A few weeks ago I responded to a request for bloggers with eczema to review a balm. I knew the company and I had brought products from them in the past so I was more than happy to volunteer. As I sat down to write my review, I remembered I needed to query the ingredients label. I emailed and enquired if the lack of INCI (ingredient only stated in English) was an oversight or did I have outdated packaging (I had agreed to accept a sample that failed quality control). I also did not recall this problem when I purchased one of their other products.
I was surprised by the response, in their opinion the label was compliant (they had received legal advice). I directed them to the Cosmetic Products (Safety) Regulations 2008. The next email received proudly informed me that they had done their own research and referenced that the July 2013 regulations (EU Cosmetics Regulation (EC) No. 1223/2009) do not stipulate INCI so they are not in the wrong over the labels. I am not surprised by the conclusion made, as they referred me to an unofficial website. However, if you research thoroughly, you will discover statements that the requirement for INCI remains unchanged. (In April I wrote a blog post on the regulations click here)
At the point where you get told "I thought getting a free sample would be beneficial to you, this has perhaps not being the case.” I am willing to throw in the towel. I would rather concentrate my time on brands that are not afraid of feedback be it good or bad.
This company expects a review but I have been put in an awkward position. The frustrating part is the dilemma between supporting this company (as they do have good products) and fighting the nagging feeling that I can’t recommend a brand failing to meet regulations. Giving this company a recommendation is a disservice to all the brilliant brands I have work with who I know are diligent about regulations. The other sticking point is purely personal. I don't want to feel the wrath of an angry company because I have to be truthful in a review and they clearly disagree with me. I have gone there in the past and whilst my readers are hugely supportive and commend me for it, I'm the one that has to manage the furious emails.
This experience has highlighted to me that there are major flaws in how the cosmetic regulations are managed and enforced. Can the fact that a company is small and laws are complex really be an excuse for getting this wrong? I do sympathise to an extent but with the internet at our finger tips we can unravel most things. All my knowledge comes from asking people in the industry, reading books and the internet. I also want to highlight that if a company can't get labelling correct what other elements of the regulations are they failing to comply with? Are they keeping batch records or registering their products with the CPNP?

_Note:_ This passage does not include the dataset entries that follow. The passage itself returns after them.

(** A reader over the blocks with its index and filter loaded. *)
Lemma open_keys bs base flt fn n tail :
  Forall block_ok bs -> sorted_keys (concat bs) -> blen bs <= 2 ^ 30 ->
  base = data_bytes bs ++ tail -> blen base < 2 ^ 63 -> filter_sound flt (concat bs) ->
  exists r,
    (let index := index_from 0 bs in
     let reader := mkReader base index flt fn n [] [] true in
     match index with
     | [] => Ok reader
     | front :: _ =>
         let* last_block := ReadBlock reader (length index - 1) in
         let* largest := largest_loop (S (length last_block)) last_block 0 [] in
         Ok (mkReader base index flt fn n (first_key front) largest true)
     end) = Ok r /\
    table_ok r bs /\ file_number_ r = fn /\ filter_enabled_ r = true /\ r_num_entries_ r = n /\
    base_ r = base /\ filter_ r = flt.
Proof.
  intros Hb Hs Hn Hd Hsz Hf. destruct bs as [|b0 bs0] eqn:Ebs.
  { eexists. split; [done|]. split_and!; try done. split; cbn; eauto. }
  rewrite <- Ebs in *. pose proof (index_from_length 0 bs) as Hil.
  destruct (index_from 0 bs) as [|i0 idx] eqn:Ei; [by rewrite Ebs in Ei|].
  assert (first_key i0 = block_first b0) as Hk by (rewrite Ebs in Ei; by injection Ei as <- _).
  cbv zeta. rewrite Hil.
  destruct (exists_last (l := bs)) as (a & b & Ea); [by rewrite Ebs|].
  replace (length bs - 1)%nat with (length a) by (rewrite Ea, length_app; simpl; lia).
  rewrite (ReadBlock_at _ a b [] tail) by (rewrite <- ?Ea; done). cbn [rbind].
  pose proof Hb as Hb'. rewrite Ea in Hb'. apply Forall_app in Hb' as [_ [(Hbne & Hbr & _) _]%Forall_cons].
  pose proof (block_len_ge b) as Hge.
  pose proof (largest_loop_spec b (S (length (block_bytes b))) [] [] Hbr ltac:(lia)) as Hll.
  cbn [app] in Hll. rewrite blen_nil in Hll. rewrite Hll.
  cbn [rbind]. eexists. split; [done|]. split_and!; try done. split; cbn; eauto.
  - rewrite Hk, Ebs. rewrite Ebs in Hb. apply Forall_cons in Hb as [(Hne & _) _]. by destruct b0.
  - unfold last_key. rewrite Ea, concat_app. cbn [concat]. rewrite app_nil_r.
    destruct (exists_last (l := b) Hbne) as (b' & e & ->). by rewrite app_assoc, !last_snoc.
Qed.

Lemma open_table path bs bpk fn :
  let data := table_bytes bs (filter_of bpk (concat bs)) in
  Forall block_ok bs -> sorted_keys (concat bs) -> blen bs <= 2 ^ 30 -> blen data < 2 ^ 63 ->
  0 <= blen (concat bs) * bpk <= 2 ^ 32 - 8 ->
  exists r, open_mapped path data fn = Ok r /\ table_ok r bs /\ file_number_ r = fn /\
    filter_enabled_ r = true /\ r_num_entries_ r = blen (concat bs) /\ base_ r = data /\
    BloomFilter_Reset (filter_of bpk (concat bs)) = Ok (filter_ r).
Proof.
  intros data Hb Hs Hn Hsz Hbl.
  destruct (filter_of_sound bpk (concat bs) Hbl) as (f & Hr & Hv & Hf).
  assert (0 < blen (filter_of bpk (concat bs))) as Hfl.
  { unfold BloomFilter_Reset in Hr. destruct (Z.ltb_spec (blen (filter_of bpk (concat bs))) 5); [|lia].
    injection Hr as <-. done. }
  unfold data, table_bytes in *. clear data.
  set (d := data_bytes bs) in *. set (flt := filter_of bpk (concat bs)) in *.
  set (x := index_bytes (index_from 0 bs)) in *.
  set (ft := footer_bytes _ _ _ _ _) in *.
  pose proof (data_len_ge bs) as Hdl. fold d in Hdl.
  pose proof (blen_nonneg d). pose proof (blen_nonneg x). pose proof (blen_nonneg (concat bs)).
  assert (blen (d ++ sealed flt ++ sealed x ++ ft) = blen d + blen flt + 4 + blen x + 4 + 44) as Hlen.
  { unfold ft. autorewrite with lsmlen. unfold kFooterSize. lia. }
  rewrite Hlen in Hsz. unfold ft in Hlen |- *. clear ft. rewrite !u64_small in * by lia.
  set (ft := footer_bytes _ _ _ _ _) in *.
  destruct (open_keys bs (d ++ sealed flt ++ sealed x ++ ft) f fn (blen (concat bs)) (sealed flt ++ sealed x ++ ft))
    as (r & Hopen & Hok & ? & ? & ? & ? & <-); try done; [lia|].
  exists r. split; [|by split_and!]. unfold open_mapped.
  assert (forall v, 0 <= v < 2 ^ 63 -> is_u64 v) as Hu64 by (unfold is_u64; lia).
  destruct (footer_fields (d ++ sealed flt ++ sealed x) (blen d) (blen flt) (blen d + blen flt + 4) (blen x)
    (blen (concat bs))) as (E1 & E2 & E3 & E4 & E5 & E6); [apply Hu64; lia..|].
  rewrite <- !app_assoc in E1, E2, E3, E4, E5, E6. fold ft in E1, E2, E3, E4, E5, E6.
  rewrite E1, E2, E3, E4, E5, E6. cbn [rbind]. rewrite Z.eqb_refl. cbn [negb].
  rewrite Hlen, (u64_small (_ + blen x)), (u64_small (blen d + blen flt)), !u64_small by lia. zbool. cbn [orb].
  destruct (sealed_fields (d ++ sealed flt) x ft (blen d + blen flt + 4) (blen x)) as [F1 F2]; [len|done|].
  rewrite <- !app_assoc in F1, F2. rewrite F1, F2. cbn [of_option rbind]. rewrite Z.eqb_refl. cbn [negb].
  pose proof (parse_index_spec (index_from 0 bs) (S (length x)) [] (index_from_fits 0 bs Hb) ltac:(fold x; lia)) as Hp.
  cbn [app] in Hp. change (blen (@nil byte)) with 0 in Hp. fold x in Hp. rewrite Hp. cbn [rbind].
  destruct (sealed_fields d flt (sealed x ++ ft) (blen d) (blen flt)) as [G1 G2]; [done..|].
  rewrite G1, G2. cbn [of_option rbind]. rewrite Z.eqb_refl. cbn [negb]. rewrite Hr. cbn [rbind].
  exact Hopen.
Qed.

(** Opening a table written to disk, when the calls of [Open] do not fail. *)
Lemma open_file `{Os} path f fn σ :
  fs σ !! path = Some f -> io σ = [] -> kFooterSize <= blen (f_data f) ->
  SSTableReader_Open path fn σ = (open_mapped path (f_data f) fn, σ).
Proof.
  intros Hf Hio Hsz. destruct σ as [m os]. cbn [io fs] in *. subst os.
  unfold SSTableReader_Open, open_rdonly, next_io. cbn [io fs]. rewrite Hf. zbool. done.
Qed.

Lemma next_io_fs σ o σ' : next_io σ = (o, σ') -> fs σ' = fs σ.
Proof. unfold next_io. destruct (io σ); by intros [= <- <-]. Qed.
Lemma close_fs σ : fs (close σ).2 = fs σ.
Proof. unfold close, sys, next_io. by destruct (io σ) as [|[| |]]. Qed.
Lemma close_errno_fs e σ : fs (close_errno e σ).2 = fs σ.
Proof. unfold close_errno. pose proof (close_fs σ). by destruct (close σ) as [[|] ?]. Qed.

(** Opening a well-formed file under faults: the reader, or an I/O error. *)
Lemma open_cases `{Os} path fn σ f r res σ' :
  fs σ !! path = Some f -> kFooterSize <= blen (f_data f) -> open_mapped path (f_data f) fn = Ok r ->
  SSTableReader_Open path fn σ = (res, σ') ->
  fs σ' = fs σ /\ (res = Ok r \/ exists s, res = Err s /\ ok s = false).
Proof.
  intros Hf Hsz Hr. unfold SSTableReader_Open, open_rdonly.
  destruct (next_io σ) as [o1 σ1] eqn:E1. pose proof (next_io_fs _ _ _ E1) as F1. rewrite F1, Hf.
  destruct o1 as [|n|e]; [| |intros [= <- <-]; split; [done|]; right; by eexists].
  all: destruct (next_io σ1) as [o2 σ2] eqn:E2; pose proof (next_io_fs _ _ _ E2) as F2.
  all: pose proof (close_errno_fs) as Fc.
  all: destruct o2 as [|n2|e2]; [| |specialize (Fc e2 σ2); destruct (close_errno e2 σ2) as [e' σ'']; cbn [snd] in Fc;
         intros [= <- <-]; split; [congruence|]; right; by eexists].
  all: zbool; destruct (next_io σ2) as [o3 σ3] eqn:E3; pose proof (next_io_fs _ _ _ E3) as F3.
  all: destruct o3 as [|n3|e3]; [| |specialize (Fc e3 σ3); destruct (close_errno e3 σ3) as [e' σ'']; cbn [snd] in Fc;
         intros [= <- <-]; split; [congruence|]; right; by eexists].
  all: rewrite Hr; intros [= <- <-]; rewrite close_fs; split; [congruence|by left].
Qed.

(** ** Lemmas: point lookups *)

(** [P] tells the truth about the blocks of [r]. *)
Definition reader_truth (P : CacheKey -> bytes -> Prop) (r : SSTableReader) : Prop :=
  forall i e blk, r_index_ r !! i = Some e -> ReadBlock r i = Ok blk ->
  forall b, P (file_number_ r, ie_offset e) b <-> b = blk.

Definition rs_inv (P : CacheKey -> bytes -> Prop) (rs : ReadState) : Prop :=
  match rs_cache rs with Some c => cache_inv P c | None => True end.

(** At most one block was read. *)
Definition one_more (rs rs' : ReadState) : Prop :=
  blocks_read_ rs' = blocks_read_ rs \/ blocks_read_ rs' = blocks_read_ rs +u64 1.

(** Through a coherent cache or without one, [GetBlock] returns the block. *)
Lemma GetBlock_spec P r i e blk rs :
  reader_truth P r -> rs_inv P rs ->
  r_index_ r !! i = Some e -> ReadBlock r i = Ok blk -> blen blk < 2 ^ 32 ->
  exists rs', GetBlock r i rs = Ok (inr blk, rs') /\ rs_inv P rs' /\ one_more rs rs'.
Proof.
  intros HP Hrs He Hblk Hlen. unfold GetBlock. rewrite He. cbn [of_option rbind].
  unfold rs_inv in Hrs. destruct rs as [[c|] n]; cbn [rs_cache blocks_read_] in *.
  - destruct (cache_lookup_inv P c (file_number_ r) (ie_offset e) Hrs) as ([b|] & c' & -> & Hc' & Hr); cbn [rbind].
    + apply (HP i e blk He Hblk) in Hr as ->. eexists. split; [done|]. split; [done|by left].
    + rewrite Hblk. cbn [count_block rs_cache blocks_read_].
      assert (P (file_number_ r, ie_offset e) blk) as Hp by (by apply (HP i e blk)).
      destruct (cache_insert_inv P c' _ _ blk Hc' Hlen Hp Hr) as (c2 & -> & Hc2). cbn [rbind].
      eexists. split; [done|]. split; [done|by right].
  - cbn [rbind]. rewrite Hblk. cbn [count_block rs_cache blocks_read_].
    eexists. split; [done|]. split; [done|by right].
Qed.

Definition filter_passes (r : SSTableReader) (key : bytes) : result bool :=
  if filter_enabled_ r && valid (filter_ r) then MayContain (filter_ r) key else Ok true.

(** The filter of a well-formed table lets every key of the table through. *)
Lemma filter_passes_ok r bs key :
  table_ok r bs ->
  exists b, filter_passes r key = Ok b /\ (b = false -> assoc (concat bs) key = None).
Proof.
  intros Ht. unfold filter_passes. destruct (filter_enabled_ r); [|by exists true]. cbn [andb].
  destruct (valid (filter_ r)) eqn:Ev; [|by exists true]. by apply (to_filter _ _ Ht).
Qed.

I feel the need to stress to other bloggers that cosmetic regulations are important. I’ve been informed that some don't care about lack of INCI. I understand where this derives from because English is easiest to understand, but the bottom line is regulations are in place for consumer safety. Consider this, you choose a product, you are happy it's suitable for your needs and then you mysteriously react to it. You just placed a huge amount of faith in that product because of the information provided on the packaging. INCI labelling, expiry dates and listing allergens protect the consumer and company alike.
I want UK bloggers, especially those of you who use natural skincare, to be more aware of the whole picture when reviewing products. Natural and Organic skincare is on the rise, we want it to continue that way and in order to get it on the shelves of big stores, companies must get regulations right.